◆ **What the exercise asks**:
Line count for "startup": give how many lines in the data below contain it, with no other words.

Dataset extract Block Start

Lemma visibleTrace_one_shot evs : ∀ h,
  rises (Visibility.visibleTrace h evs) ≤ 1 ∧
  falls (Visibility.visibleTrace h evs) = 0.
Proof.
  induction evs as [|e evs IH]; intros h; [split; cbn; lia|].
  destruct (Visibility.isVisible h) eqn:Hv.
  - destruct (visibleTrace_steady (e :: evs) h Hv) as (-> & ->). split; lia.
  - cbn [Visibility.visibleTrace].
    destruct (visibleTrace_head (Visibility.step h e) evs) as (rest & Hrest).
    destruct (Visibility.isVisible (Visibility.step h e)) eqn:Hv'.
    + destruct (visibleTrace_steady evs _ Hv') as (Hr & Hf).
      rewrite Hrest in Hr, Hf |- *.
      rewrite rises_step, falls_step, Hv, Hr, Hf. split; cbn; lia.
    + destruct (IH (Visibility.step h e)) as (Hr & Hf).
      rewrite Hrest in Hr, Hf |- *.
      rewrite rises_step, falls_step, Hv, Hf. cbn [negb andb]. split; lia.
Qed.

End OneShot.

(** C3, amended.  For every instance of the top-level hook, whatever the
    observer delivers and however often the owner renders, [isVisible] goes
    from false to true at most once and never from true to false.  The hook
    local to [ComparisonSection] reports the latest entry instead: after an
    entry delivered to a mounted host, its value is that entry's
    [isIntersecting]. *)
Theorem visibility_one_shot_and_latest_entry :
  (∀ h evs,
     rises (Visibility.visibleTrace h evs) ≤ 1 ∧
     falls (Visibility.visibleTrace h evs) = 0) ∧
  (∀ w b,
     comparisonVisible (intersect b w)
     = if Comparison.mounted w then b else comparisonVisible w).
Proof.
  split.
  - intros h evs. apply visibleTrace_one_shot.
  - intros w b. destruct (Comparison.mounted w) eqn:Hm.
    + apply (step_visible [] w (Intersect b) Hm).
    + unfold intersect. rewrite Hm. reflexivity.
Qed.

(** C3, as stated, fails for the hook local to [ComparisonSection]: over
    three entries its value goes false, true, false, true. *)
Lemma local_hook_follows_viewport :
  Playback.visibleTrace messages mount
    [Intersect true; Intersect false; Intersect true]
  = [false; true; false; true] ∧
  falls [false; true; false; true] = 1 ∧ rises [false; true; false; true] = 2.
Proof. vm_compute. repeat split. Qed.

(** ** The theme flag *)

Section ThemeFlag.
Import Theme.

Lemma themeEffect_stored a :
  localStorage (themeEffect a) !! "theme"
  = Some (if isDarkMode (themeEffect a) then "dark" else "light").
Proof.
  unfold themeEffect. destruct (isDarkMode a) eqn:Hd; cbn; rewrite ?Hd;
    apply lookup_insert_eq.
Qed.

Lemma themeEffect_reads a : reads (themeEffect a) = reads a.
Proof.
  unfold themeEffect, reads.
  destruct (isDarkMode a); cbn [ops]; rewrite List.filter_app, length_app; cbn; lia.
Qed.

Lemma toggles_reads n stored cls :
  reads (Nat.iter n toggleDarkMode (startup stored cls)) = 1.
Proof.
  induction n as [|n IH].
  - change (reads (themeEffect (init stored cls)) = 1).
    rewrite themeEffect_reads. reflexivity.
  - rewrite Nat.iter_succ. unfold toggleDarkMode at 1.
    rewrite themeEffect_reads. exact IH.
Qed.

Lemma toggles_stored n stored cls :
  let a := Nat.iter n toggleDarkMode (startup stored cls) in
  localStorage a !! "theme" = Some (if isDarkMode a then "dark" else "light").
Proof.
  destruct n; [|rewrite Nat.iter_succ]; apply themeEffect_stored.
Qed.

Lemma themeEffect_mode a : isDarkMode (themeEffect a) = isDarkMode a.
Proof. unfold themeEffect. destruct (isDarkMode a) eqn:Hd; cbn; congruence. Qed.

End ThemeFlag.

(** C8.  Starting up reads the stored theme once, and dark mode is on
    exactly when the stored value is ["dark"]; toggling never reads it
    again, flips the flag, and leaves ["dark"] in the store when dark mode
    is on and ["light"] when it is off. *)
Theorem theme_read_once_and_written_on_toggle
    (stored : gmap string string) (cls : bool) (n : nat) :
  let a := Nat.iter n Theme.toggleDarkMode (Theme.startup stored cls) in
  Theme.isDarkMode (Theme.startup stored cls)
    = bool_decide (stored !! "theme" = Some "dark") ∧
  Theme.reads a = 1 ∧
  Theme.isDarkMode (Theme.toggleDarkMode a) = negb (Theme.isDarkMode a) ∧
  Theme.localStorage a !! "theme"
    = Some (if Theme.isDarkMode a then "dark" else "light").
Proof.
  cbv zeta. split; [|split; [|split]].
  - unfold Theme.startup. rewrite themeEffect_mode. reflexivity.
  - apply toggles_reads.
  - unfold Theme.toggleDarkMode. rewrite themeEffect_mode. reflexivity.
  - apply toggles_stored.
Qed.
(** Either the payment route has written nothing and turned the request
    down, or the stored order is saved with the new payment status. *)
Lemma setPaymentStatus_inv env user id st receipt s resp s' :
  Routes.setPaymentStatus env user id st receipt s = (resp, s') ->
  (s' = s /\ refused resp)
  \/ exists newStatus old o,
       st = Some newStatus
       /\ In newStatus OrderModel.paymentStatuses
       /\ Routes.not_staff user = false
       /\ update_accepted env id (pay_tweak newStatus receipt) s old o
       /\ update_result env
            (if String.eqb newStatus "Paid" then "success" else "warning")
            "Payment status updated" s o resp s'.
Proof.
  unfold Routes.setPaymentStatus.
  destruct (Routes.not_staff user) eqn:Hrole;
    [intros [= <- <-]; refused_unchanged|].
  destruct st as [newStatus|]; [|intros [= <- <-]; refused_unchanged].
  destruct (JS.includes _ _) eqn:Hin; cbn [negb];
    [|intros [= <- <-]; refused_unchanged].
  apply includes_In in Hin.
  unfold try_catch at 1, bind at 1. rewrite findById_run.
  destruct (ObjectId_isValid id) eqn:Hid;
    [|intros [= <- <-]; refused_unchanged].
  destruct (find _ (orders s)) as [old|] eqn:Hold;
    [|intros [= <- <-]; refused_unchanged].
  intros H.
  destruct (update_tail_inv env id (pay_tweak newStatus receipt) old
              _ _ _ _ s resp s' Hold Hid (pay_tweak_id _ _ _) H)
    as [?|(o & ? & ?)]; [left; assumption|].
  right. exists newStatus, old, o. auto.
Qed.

Dataset extract Block End

◆ **Response**:
5